### Work to be completed
Below are the records; they must be reproduced verbatim.

### Input records
Section WriteTheorem.
Context `{IoEnv} `{MotrVecsOk}.
Context (attrs_put : mio_obj → rw_mop → heap → outcome (Z * rw_mop * heap)).

(** How a write ends: all operations but the last have completed, the last one
    was carried out and left the object as [good] says; its completion then
    frees the arguments and reads rwa_max_eow from them. *)
Definition write_ends (good : mstore → Prop) (op : rw_mop) (w : rw_world) : Prop :=
  ∃ op' w' w'', rtc (io_step attrs_put) (op, w) (op', w') ∧
    io_execute op' w' = Done w'' ∧ good (w_store w'') ∧
    rwa_aligned_progress (w_args w'') = vec_len (rwa_aligned (w_args w'')) ∧
    io_complete attrs_put op' w' = Fault UseAfterFree.

Lemma write_ends_step good op w op' w' :
  io_complete attrs_put op w = Done (None, op', w') → write_ends good op' w' → write_ends good op w.
Proof.
  intros Hs (op2 & w2 & w3 & Hsteps & Hrest). exists op2, w2, w3. split; [|done].
  by apply (rtc_l _ _ (op', w')).
Qed.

### Answer for the task
Section WriteTheorem.
Context `{IoEnv} `{MotrVecsOk}.
Context (attrs_put : mio_obj → rw_mop → heap → outcome (Z * rw_mop * heap)).

(** How a write ends: all operations but the last have completed, the last one
    was carried out and left the object as [good] says; its completion then
    frees the arguments and reads rwa_max_eow from them. *)
Definition write_ends (good : mstore → Prop) (op : rw_mop) (w : rw_world) : Prop :=
  ∃ op' w' w'', rtc (io_step attrs_put) (op, w) (op', w') ∧
    io_execute op' w' = Done w'' ∧ good (w_store w'') ∧
    rwa_aligned_progress (w_args w'') = vec_len (rwa_aligned (w_args w'')) ∧
    io_complete attrs_put op' w' = Fault UseAfterFree.

Lemma write_ends_step good op w op' w' :
  io_complete attrs_put op w = Done (None, op', w') → write_ends good op' w' → write_ends good op w.
Proof.
  intros Hs (op2 & w2 & w3 & Hsteps & Hrest). exists op2, w2, w3. split; [|done].
  by apply (rtc_l _ _ (op', w')).
Qed.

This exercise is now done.